UDL documentation (()) operator

PeterJones

I cannot find it documented at Ivan’s site ( though he does mention the (( )) syntax in delimiters example 2 and comments example 4), and I know it’s not in the official UDL overview, so I went looking through the code. LexUser.cpp#L222-L225 and a couple other instances in that file reference the \v and \b.

It looks like \v means “any whitespace, including newlines”, whereas \b means just space and tab. I might have to start exploring where those can be used in the dialog box (and whether they require the (()) notation or not.

dshuman52

You confirmed the slash type and I tested It in a UDL and it appears to work as noted inside the ((…)) operator as I remember. Thanks

Thanks also for the code reference where I can see if there are other options for what appears to be a potentially valuable operator.

dshuman52

LexUser lines 634 through 642 part of static “inline void SubGroup(const char * s, vvstring & vec, bool group=false)” seem to address the detection of the ((…)) construct.

Around LexUser 1679 I should assure I ignore escape characters when there is no end of delimiter.

Around line 1697 I should interpret the lack of a delimiter to be an indication this set of “delimeters” (one of 1-8) is actually a forward keyword list instead of a delimeter list.

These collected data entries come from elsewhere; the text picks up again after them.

(** ** Certificates by server name *)

(** Where a handshake is in the callback: it probes the cache under the shared
    lock, asks the user and GnuTLS for credentials, and publishes them under the
    exclusive lock. *)
Inductive handshake : Type :=
| Probing (name : bytes)
| Loading (name : bytes)
| Publishing (name : bytes) (creds : nat)
| Served (name : bytes) (creds : option nat).

(** The credentials in use by GnuTLS are numbers, [next] the first unused. *)
Record sni_state : Type := Sni {
  sni_credentials_cache : gmap bytes nat;
  allocated : gset nat;
  freed : list nat;
  next : nat;
  handshakes : list handshake;
}.

Definition new_sni : sni_state := Sni ∅ ∅ [] 0 [].

(** The user's callback, GnuTLS's allocation and its reading of the pair. *)
Record sni_code : Type := SniCode {
  sni_callback : bytes -> bytes * bytes;
  allocate_credentials : nat -> bool;
  set_x509_key_mem : bytes -> bytes -> bool;
}.

Section Sni.
Context (u : sni_code).

(** [gnutls_certificate_free_credentials]: undefined on what is not allocated. *)
Definition free_credentials (c : nat) : stx sni_state unit := fun s =>
  if decide (c ∈ allocated s)
  then (Sni (sni_credentials_cache s) (allocated s ∖ {[c]}) (freed s ++ [c]) (next s) (handshakes s), Ok ())
  else (s, Undefined).

(** One block of the callback. *)
Definition sni_advance (h : handshake) : stx sni_state handshake := fun s =>
  match h with
  | Probing name =>
      (s, Ok (match sni_credentials_cache s !! name with Some c => Served name (Some c) | None => Loading name end))
  | Loading name =>
      let '(cert_pem, key_pem) := sni_callback u name in
      if is_empty cert_pem || is_empty key_pem then (s, Ok (Served name None))
      else if negb (allocate_credentials u (next s)) then (s, Ok (Served name None))
      else
        let c := next s in
        let s := Sni (sni_credentials_cache s) ({[c]} ∪ allocated s) (freed s) (S c) (handshakes s) in
        if set_x509_key_mem u cert_pem key_pem then (s, Ok (Publishing name c))
        else (_ ← free_credentials c; mret (Served name None)) s
  | Publishing name c =>
      match sni_credentials_cache s !! name with
      | Some c' => (_ ← free_credentials c; mret (Served name (Some c'))) s
      | None => (Sni (<[name := c]> (sni_credentials_cache s)) (allocated s) (freed s) (next s) (handshakes s), Ok (Served name (Some c)))
      end
  | Served _ _ => (s, Ok h)
  end.

Definition with_handshakes (l : list handshake) (s : sni_state) : sni_state :=
  Sni (sni_credentials_cache s) (allocated s) (freed s) (next s) l.

(** Handshakes begin at any time, on any thread, and interleave. *)
Inductive sni_step : sni_state -> sni_state -> Prop :=
| sn_begin s name : sni_step s (with_handshakes (handshakes s ++ [Probing name]) s)
| sn_run s i h s' h' :
    handshakes s !! i = Some h -> sni_advance h s = (s', Ok h') ->
    sni_step s (with_handshakes (<[i := h']> (handshakes s)) s').

(** The destructor frees what the cache holds. *)
Definition destroy_cache : stx sni_state unit := fun s =>
  foldr (fun c rest => _ ← free_credentials c; rest)
    (stx_modify (fun s => Sni ∅ (allocated s) (freed s) (next s) (handshakes s)))
    (snd <$> map_to_list (sni_credentials_cache s)) s.

End Sni.
End Tls.
Import Tls.

(** ** Texts *)

Lemma hex_octet_read z : (0 <= z < 256)%Z ->
  exists a b, hex_octet z = [a; b] /\ (16 * hex_char_to_val a + hex_char_to_val b)%Z = z.
Proof.
  intros Hz. eexists _, _. split; [reflexivity|].
  assert (Hall : forallb (fun n => let z := Z.of_nat n in
    (16 * hex_char_to_val (hex_digit (Z.land (Z.shiftr z 4) 15)) + hex_char_to_val (hex_digit (Z.land z 15)) =? z)%Z) (seq 0 256) = true) by by vm_compute.
  rewrite forallb_forall in Hall. specialize (Hall (Z.to_nat z)). cbv zeta in Hall. rewrite Z2Nat.id in Hall by lia.
  apply Z.eqb_eq, Hall, in_seq. lia.
Qed.

(** Reading pairs of hexadecimal digits. *)
Fixpoint read_hex (s : bytes) : list Z :=
  match s with a :: b :: s => (16 * hex_char_to_val a + hex_char_to_val b)%Z :: read_hex s | _ => [] end.

(** The fingerprint text of a certificate reads back, two digits an octet, to
    the fingerprint GnuTLS computed; it is empty only when there is none. *)
Theorem fingerprint_roundtrip cert l :
  get_fingerprint cert = Some l -> Forall (fun z => 0 <= z < 256)%Z l ->
  read_hex (extract_x509_fingerprint_sha256 cert) = l
  /\ length (extract_x509_fingerprint_sha256 cert) = 2 * length l.
Proof.
  intros E Hl. unfold extract_x509_fingerprint_sha256. rewrite E. clear E. induction Hl as [|z l Hz Hl [IH1 IH2]]; [done|].
  cbn [flat_map]. destruct (hex_octet_read z Hz) as (a & b & -> & Hab). cbn [app read_hex length]. rewrite Hab, IH1, IH2. split; [done|lia].
Qed.

(** What the GnuTLS manual says of a text getter: it needs one more byte than
    the text, and writes the text when it has them. *)
Definition text_getter (cert : x509) (field : x509_text) (text : bytes) : Prop :=
  fst (get_text cert field 0) = S (length text)
  /\ forall n, S (length text) <= n -> snd (get_text cert field n) = Some text.

Lemma pop_filled text : pop_nul (filled (S (length text)) text) = text.
Proof.
  unfold filled, pop_nul. replace (S (length text) - length text) with 1 by lia. cbn [replicate].
  rewrite last_snoc, ascii_eqb_refl. apply removelast_last.
Qed.

Lemma extract_text cert field text : text_getter cert field text ->
  extract_x509_string cert field = text
  /\ (field = common_name -> extract_x509_common_name cert = text).
Proof.
  intros [Hs Ht]. unfold extract_x509_string, extract_x509_common_name. split; [|intros ->]; rewrite Hs, Ht by done; [|cbn [Nat.eqb]]; apply pop_filled.
Qed.

(** A request without a verified client certificate is never reported as
    verified. *)
Lemma verified_needs_certificate conn :
  snd (is_client_cert_verified conn no_cert_fields) = true ->
  exists s cert, conn = Some (Some s) /\ has_peer_certificate s = true /\ imported s = Some cert /\ verify_peers2 s = Some 0%Z.
Proof.
  unfold is_client_cert_verified, populate_all_cert_fields. cbn [client_cert_fields_cached no_cert_fields].
  destruct conn as [[s|]|]; cbn [get_tls_session from_option default]; [|done..].
  unfold init_from_session. unfold get_tls_session. cbn. destruct (has_peer_certificate s) eqn:Eh; [|done].
  destruct (imported s) as [cert|] eqn:Ei; [|done]. cbn. unfold verify_peer_certificate.
  destruct (verify_peers2 s) as [z|] eqn:Ev; [|done]. intros ->%Z.eqb_eq. by exists s, cert.
Qed.

(** ** Credentials have one owner *)

Definition publishing (h : handshake) : option nat := match h with Publishing _ c => Some c | _ => None end.

(** The cache and the handshakes about to publish. *)
Definition owners (s : sni_state) : list nat := (snd <$> map_to_list (sni_credentials_cache s)) ++ omap publishing (handshakes s).

Record sni_ok (s : sni_state) : Prop := {
  sn_owners : NoDup (owners s);
  sn_allocated c : c ∈ allocated s <-> c ∈ owners s;
  sn_freed : NoDup (freed s);
  sn_dead c : c ∈ freed s -> c ∉ allocated s /\ c < next s;
  sn_next c : c ∈ allocated s -> c < next s;
  sn_served name c : Served name (Some c) ∈ handshakes s -> sni_credentials_cache s !! name = Some c;
}.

My first impression is that between 1678 and 1679 is the place to code the forward keyword list option where one set of coding can achieve both requirements.

My first approximation of the pseudo code for this change would be (obviously this is untested)

If there are no delimclose entries (
set state delimstate based on characters matching only delimopen
…
/* we are done processing this text (forward keyword)
there are no additional nested processing requirements for the located keyword
and need to determine what is next based on a subsequent character
*/
sc.SetState(SCE_USER_STYLE_IDENTIFIER);

} else {
LexUser lines 1679- 1723
}

Thanks for the assistance. I will report the results when I get them.

Alan Kilborn

@dshuman52

You are talking about Scintilla code, and that is fine, except when you talk about changing it you are talking in the wrong place. Scintilla is a separate project from Notepad++.

PeterJones

@Alan-Kilborn said in UDL documentation (()) operator:

You are talking about Scintilla code

Ummm… Not so sure. LexUser.cpp is in the scintilla folder, because it’s a lexer… but if you grab the scintilla source code, it doesn’t include LexUser.cpp, and the copyright notice for LexUser.cpp says,

this file is part of notepad++
Copyright (C)2003 Don HO ...

whereas the other lexers in that folder retain their scintilla copyright notices. I think the UDL lexer is Notepad++ controlled, despite being compiled in that folder.

(edit: removed email address from copyright to avoid spambot harvesting)

Alan Kilborn

@PeterJones said in UDL documentation (()) operator:

LexUser.cpp is in the scintilla folder

Ah, okay, maybe just a “bad” location for the file. :-)

PeterJones

@dshuman52 said in UDL documentation (()) operator:

I tested It in a UDL and it appears to work as noted inside the ((…)) operator as I remember.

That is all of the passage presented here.